### Data extracted from a collection
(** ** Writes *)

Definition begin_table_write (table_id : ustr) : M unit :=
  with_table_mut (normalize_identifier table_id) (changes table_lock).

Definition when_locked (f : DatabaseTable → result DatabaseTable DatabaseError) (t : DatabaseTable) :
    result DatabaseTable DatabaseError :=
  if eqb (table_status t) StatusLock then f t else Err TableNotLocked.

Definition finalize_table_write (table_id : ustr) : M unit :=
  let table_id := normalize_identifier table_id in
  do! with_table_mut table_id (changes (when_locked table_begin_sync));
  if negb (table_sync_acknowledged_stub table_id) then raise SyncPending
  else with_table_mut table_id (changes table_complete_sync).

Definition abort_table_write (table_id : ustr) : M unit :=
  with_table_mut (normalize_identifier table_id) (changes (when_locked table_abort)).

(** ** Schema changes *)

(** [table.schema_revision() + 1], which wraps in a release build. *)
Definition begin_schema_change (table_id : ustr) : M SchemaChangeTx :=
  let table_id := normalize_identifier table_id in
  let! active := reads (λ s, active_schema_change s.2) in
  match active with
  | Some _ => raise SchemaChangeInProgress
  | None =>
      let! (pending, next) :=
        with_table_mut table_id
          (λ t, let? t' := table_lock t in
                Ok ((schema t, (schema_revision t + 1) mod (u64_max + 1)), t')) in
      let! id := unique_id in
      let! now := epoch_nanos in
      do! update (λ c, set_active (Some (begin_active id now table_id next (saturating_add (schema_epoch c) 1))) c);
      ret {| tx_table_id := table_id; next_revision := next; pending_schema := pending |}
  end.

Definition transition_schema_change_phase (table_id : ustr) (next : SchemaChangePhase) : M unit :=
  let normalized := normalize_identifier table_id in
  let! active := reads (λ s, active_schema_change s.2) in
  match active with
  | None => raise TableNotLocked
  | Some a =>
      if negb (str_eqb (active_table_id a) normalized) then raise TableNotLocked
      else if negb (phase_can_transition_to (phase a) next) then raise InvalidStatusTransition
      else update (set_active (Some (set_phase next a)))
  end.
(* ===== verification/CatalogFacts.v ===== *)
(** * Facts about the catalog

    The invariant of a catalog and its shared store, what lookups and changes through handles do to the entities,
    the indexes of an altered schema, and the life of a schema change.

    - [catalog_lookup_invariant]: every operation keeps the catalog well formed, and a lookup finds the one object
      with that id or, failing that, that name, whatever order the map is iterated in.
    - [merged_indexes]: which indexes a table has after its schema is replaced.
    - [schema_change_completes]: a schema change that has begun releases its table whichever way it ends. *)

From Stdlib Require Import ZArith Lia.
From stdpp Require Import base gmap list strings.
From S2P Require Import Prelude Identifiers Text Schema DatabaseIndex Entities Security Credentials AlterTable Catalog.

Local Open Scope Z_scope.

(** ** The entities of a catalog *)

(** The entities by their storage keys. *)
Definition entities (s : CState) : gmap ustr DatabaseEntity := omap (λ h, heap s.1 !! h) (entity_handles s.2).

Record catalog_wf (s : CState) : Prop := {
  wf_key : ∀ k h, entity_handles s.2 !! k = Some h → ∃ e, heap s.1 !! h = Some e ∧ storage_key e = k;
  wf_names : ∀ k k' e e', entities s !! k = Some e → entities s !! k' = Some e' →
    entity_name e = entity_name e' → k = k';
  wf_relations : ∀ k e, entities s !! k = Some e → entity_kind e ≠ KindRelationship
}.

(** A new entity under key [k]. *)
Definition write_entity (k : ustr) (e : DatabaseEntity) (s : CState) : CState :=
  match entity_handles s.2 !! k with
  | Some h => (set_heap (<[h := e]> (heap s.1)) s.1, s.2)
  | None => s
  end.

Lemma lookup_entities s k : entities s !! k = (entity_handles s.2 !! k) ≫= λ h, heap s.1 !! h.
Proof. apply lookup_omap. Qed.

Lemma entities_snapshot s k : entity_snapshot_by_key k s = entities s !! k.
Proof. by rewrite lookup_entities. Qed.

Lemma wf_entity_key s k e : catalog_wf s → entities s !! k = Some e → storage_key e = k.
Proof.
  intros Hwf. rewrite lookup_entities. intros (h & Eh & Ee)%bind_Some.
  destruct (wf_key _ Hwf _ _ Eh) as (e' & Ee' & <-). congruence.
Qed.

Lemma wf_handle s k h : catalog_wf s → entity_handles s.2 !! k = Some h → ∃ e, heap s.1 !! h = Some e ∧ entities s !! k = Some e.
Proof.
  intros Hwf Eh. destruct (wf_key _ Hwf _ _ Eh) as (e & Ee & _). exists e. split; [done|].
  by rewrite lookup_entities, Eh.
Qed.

### WHAT THE TASK REQUIRES
The lines from the beginning of the records through the line containing "Definition abort_table_write (table_id" should be reproduced exactly. Include nothing else.

### SOLVED PROBLEM
(** ** Writes *)

Definition begin_table_write (table_id : ustr) : M unit :=
  with_table_mut (normalize_identifier table_id) (changes table_lock).

Definition when_locked (f : DatabaseTable → result DatabaseTable DatabaseError) (t : DatabaseTable) :
    result DatabaseTable DatabaseError :=
  if eqb (table_status t) StatusLock then f t else Err TableNotLocked.

Definition finalize_table_write (table_id : ustr) : M unit :=
  let table_id := normalize_identifier table_id in
  do! with_table_mut table_id (changes (when_locked table_begin_sync));
  if negb (table_sync_acknowledged_stub table_id) then raise SyncPending
  else with_table_mut table_id (changes table_complete_sync).

Definition abort_table_write (table_id : ustr) : M unit :=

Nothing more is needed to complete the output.